- Task statement: From the line containing "rewrite Er in H." down to the final line of the entries below, restate each line word for word and add nothing.

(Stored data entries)
=-=-=
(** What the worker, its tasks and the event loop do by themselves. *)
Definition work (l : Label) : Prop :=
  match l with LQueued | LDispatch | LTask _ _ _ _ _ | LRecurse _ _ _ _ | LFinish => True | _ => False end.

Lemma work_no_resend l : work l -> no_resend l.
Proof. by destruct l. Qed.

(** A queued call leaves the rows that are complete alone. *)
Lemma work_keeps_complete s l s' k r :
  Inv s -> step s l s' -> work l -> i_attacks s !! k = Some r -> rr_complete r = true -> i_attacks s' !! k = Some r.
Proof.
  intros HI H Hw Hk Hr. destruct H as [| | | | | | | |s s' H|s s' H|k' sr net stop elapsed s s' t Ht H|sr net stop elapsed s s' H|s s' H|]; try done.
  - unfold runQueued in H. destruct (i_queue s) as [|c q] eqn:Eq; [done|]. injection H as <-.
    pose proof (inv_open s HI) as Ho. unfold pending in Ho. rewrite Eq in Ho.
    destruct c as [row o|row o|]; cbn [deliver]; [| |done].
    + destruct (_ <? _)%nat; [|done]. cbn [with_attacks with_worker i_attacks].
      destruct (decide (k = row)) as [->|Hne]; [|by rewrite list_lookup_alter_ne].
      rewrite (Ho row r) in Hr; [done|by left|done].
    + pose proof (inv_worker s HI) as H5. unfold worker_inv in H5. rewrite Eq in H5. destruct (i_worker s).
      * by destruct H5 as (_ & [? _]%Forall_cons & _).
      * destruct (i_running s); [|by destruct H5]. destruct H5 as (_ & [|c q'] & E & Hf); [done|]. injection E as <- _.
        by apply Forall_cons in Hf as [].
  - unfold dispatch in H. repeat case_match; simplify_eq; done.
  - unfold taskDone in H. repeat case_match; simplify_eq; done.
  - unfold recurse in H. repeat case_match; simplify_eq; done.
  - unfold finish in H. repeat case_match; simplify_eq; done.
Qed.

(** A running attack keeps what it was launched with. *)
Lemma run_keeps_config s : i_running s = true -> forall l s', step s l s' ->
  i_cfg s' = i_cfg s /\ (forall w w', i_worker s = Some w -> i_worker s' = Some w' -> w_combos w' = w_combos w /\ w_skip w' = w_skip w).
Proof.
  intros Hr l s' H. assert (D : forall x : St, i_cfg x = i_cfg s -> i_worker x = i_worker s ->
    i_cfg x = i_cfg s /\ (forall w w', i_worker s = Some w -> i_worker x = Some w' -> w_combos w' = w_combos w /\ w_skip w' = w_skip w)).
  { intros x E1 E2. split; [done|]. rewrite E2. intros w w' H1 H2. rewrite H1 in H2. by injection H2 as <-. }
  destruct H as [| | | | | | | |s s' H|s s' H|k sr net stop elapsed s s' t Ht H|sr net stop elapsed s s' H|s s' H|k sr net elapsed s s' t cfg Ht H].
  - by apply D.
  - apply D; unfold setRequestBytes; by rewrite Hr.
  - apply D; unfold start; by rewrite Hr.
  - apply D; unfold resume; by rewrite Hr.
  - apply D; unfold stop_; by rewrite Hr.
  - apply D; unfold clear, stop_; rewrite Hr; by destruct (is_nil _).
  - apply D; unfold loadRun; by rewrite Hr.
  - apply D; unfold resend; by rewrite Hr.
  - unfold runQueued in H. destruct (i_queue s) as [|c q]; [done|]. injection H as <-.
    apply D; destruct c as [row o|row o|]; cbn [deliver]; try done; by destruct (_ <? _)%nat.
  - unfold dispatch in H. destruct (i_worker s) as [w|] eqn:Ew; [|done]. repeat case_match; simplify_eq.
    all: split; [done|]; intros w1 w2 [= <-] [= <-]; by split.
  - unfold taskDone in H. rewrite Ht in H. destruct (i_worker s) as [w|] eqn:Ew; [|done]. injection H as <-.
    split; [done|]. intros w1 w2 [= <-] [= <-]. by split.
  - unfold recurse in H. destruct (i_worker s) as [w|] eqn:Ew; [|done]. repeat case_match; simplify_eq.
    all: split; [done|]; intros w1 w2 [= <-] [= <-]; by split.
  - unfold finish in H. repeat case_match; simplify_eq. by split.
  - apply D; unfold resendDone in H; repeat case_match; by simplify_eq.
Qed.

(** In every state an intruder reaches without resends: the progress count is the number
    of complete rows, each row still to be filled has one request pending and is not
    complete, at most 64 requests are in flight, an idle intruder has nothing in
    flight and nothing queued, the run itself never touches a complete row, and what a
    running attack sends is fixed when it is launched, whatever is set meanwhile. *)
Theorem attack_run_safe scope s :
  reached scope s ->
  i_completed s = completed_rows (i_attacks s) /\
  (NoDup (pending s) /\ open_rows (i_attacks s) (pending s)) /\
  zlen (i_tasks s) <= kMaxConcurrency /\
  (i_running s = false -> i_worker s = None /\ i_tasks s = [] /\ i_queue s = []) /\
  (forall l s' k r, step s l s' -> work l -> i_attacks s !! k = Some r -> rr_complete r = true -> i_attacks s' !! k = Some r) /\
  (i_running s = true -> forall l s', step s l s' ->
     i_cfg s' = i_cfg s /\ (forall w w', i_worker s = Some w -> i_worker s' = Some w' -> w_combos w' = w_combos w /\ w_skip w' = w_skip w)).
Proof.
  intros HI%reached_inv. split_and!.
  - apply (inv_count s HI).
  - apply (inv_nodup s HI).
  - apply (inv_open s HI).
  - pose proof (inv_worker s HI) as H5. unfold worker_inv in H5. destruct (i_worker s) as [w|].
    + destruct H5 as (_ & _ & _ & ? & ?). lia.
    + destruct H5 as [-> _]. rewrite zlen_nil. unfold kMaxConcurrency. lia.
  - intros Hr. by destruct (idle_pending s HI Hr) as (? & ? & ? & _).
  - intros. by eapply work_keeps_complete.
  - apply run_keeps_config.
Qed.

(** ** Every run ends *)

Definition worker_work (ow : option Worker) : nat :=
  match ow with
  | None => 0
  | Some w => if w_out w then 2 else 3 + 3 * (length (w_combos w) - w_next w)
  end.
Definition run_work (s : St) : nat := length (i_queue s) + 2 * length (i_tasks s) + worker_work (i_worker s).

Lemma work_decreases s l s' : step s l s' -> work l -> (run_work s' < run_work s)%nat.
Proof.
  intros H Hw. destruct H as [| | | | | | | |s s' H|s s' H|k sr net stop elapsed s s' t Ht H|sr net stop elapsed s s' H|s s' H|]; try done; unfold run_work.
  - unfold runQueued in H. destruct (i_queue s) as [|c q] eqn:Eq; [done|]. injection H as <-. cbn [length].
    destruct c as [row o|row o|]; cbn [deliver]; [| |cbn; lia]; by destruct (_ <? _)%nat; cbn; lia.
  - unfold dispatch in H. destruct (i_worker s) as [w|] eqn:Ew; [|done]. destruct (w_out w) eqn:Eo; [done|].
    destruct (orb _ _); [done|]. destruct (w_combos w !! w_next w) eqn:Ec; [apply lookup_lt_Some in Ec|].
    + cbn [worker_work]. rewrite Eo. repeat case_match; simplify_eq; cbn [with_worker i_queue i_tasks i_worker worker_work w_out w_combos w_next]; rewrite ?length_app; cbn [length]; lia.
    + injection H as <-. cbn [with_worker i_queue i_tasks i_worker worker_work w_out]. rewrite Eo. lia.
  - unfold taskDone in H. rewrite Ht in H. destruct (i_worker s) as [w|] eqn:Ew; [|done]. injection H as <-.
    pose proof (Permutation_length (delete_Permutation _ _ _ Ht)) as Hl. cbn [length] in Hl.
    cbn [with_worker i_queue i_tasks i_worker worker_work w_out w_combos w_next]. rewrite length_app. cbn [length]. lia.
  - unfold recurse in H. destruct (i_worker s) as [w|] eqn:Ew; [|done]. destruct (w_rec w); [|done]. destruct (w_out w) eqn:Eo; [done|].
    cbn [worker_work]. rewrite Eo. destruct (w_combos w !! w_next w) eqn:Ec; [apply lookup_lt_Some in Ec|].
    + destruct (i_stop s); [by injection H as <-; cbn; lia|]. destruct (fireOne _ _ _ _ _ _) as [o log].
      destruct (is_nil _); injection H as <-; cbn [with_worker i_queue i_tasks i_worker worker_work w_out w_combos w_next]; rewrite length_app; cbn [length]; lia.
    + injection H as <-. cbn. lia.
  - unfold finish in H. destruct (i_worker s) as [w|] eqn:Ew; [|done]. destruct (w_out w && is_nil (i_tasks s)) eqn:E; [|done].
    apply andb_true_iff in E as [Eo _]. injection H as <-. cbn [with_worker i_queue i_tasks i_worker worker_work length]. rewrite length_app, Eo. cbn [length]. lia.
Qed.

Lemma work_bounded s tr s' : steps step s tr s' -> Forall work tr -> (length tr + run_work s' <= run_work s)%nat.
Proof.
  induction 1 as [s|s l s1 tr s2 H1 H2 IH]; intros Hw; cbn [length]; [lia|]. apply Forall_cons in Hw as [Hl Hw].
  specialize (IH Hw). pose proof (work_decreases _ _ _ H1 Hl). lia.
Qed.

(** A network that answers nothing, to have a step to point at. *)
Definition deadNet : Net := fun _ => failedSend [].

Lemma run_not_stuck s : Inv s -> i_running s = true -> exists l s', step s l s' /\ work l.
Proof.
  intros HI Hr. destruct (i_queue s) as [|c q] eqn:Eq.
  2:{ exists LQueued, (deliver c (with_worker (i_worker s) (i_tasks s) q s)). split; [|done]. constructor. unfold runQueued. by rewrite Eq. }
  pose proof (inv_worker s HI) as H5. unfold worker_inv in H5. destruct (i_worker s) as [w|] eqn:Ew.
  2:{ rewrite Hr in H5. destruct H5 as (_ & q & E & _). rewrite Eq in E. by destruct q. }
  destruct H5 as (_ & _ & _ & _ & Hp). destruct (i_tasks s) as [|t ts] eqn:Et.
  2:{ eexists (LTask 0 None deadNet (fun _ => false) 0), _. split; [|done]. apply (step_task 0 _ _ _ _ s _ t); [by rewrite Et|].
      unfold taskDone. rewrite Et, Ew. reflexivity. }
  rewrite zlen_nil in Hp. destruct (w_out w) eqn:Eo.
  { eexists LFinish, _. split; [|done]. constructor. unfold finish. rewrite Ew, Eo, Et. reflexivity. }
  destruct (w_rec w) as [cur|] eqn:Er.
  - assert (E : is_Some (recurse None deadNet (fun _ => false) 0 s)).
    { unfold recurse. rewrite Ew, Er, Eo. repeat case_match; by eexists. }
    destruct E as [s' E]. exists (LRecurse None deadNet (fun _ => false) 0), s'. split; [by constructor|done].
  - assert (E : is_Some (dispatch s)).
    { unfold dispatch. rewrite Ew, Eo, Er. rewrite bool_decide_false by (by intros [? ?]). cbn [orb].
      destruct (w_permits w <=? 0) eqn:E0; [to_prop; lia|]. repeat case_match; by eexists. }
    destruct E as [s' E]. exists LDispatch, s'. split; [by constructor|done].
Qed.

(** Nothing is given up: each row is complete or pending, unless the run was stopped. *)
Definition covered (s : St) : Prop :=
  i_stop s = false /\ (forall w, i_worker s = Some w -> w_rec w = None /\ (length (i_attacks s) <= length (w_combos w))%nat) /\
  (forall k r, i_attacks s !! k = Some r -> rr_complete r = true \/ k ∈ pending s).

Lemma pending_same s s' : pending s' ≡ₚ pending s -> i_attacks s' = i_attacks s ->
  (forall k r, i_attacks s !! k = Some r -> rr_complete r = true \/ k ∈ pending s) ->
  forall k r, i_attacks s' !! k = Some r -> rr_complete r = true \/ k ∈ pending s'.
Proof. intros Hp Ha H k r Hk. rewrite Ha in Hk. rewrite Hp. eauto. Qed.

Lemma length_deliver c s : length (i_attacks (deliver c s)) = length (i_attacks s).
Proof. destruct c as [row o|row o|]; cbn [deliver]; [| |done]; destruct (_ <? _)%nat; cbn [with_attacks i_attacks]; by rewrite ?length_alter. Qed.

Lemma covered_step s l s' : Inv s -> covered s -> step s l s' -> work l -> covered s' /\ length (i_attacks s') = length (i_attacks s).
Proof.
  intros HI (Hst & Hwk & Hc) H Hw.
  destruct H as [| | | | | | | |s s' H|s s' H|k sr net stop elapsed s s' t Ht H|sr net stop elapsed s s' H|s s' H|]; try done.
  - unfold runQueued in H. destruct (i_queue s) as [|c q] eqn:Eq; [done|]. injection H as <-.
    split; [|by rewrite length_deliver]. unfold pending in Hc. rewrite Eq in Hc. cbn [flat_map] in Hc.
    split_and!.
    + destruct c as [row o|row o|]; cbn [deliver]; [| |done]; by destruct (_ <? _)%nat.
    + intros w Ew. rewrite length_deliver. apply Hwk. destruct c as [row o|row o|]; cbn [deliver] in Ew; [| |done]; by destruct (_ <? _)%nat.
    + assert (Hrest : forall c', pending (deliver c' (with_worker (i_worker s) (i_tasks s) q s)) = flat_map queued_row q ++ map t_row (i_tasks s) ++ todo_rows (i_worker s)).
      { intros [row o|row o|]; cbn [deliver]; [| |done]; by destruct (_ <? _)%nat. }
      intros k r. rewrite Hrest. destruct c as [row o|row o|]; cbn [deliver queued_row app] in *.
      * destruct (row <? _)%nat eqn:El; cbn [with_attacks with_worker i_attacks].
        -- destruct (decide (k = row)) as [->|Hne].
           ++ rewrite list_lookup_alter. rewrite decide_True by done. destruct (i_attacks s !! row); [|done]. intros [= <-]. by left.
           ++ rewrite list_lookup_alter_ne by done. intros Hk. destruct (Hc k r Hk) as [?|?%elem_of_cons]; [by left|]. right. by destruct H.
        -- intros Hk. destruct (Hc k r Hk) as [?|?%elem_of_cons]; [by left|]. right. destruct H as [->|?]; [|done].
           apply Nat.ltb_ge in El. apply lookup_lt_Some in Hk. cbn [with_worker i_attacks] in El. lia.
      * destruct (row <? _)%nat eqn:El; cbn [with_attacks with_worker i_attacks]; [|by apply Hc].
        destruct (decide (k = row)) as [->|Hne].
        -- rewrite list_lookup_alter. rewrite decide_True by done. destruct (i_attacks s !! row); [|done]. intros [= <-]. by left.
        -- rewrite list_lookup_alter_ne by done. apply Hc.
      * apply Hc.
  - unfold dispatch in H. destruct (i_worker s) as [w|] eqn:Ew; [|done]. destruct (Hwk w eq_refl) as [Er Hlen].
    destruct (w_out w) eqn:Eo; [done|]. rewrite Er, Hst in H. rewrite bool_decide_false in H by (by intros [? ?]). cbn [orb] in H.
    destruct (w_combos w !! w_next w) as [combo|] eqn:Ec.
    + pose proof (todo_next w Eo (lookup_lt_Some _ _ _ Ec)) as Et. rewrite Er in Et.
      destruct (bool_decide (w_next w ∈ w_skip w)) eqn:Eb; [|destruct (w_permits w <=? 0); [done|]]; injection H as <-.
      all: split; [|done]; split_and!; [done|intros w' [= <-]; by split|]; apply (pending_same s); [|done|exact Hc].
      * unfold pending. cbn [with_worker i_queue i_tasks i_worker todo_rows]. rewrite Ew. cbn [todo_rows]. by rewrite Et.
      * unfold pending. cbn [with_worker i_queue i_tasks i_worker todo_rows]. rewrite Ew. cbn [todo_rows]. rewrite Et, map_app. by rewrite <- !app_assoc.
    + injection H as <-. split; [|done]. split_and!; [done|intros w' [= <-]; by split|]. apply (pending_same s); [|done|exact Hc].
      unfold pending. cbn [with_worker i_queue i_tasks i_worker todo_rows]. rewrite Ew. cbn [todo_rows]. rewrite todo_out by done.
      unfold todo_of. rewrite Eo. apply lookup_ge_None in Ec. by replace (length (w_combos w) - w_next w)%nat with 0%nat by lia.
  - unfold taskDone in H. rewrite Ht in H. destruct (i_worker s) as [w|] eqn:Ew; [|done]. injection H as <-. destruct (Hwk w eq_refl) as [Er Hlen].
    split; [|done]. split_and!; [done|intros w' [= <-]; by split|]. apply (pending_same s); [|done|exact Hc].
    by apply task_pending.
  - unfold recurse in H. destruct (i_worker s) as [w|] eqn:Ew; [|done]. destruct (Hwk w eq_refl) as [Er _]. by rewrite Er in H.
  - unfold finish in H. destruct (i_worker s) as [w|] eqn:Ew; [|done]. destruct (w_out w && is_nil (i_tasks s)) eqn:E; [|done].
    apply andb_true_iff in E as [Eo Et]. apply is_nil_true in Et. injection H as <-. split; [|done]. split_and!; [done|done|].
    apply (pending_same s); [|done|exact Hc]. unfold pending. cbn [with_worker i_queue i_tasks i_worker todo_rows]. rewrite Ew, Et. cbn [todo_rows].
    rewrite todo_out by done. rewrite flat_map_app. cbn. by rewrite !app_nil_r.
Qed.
=-=-=
- Finished task:
  - unfold recurse in H. destruct (i_worker s) as [w|] eqn:Ew; [|done]. destruct (Hwk w eq_refl) as [Er _]. by rewrite Er in H.
  - unfold finish in H. destruct (i_worker s) as [w|] eqn:Ew; [|done]. destruct (w_out w && is_nil (i_tasks s)) eqn:E; [|done].
    apply andb_true_iff in E as [Eo Et]. apply is_nil_true in Et. injection H as <-. split; [|done]. split_and!; [done|done|].
    apply (pending_same s); [|done|exact Hc]. unfold pending. cbn [with_worker i_queue i_tasks i_worker todo_rows]. rewrite Ew, Et. cbn [todo_rows].
    rewrite todo_out by done. rewrite flat_map_app. cbn. by rewrite !app_nil_r.
Qed.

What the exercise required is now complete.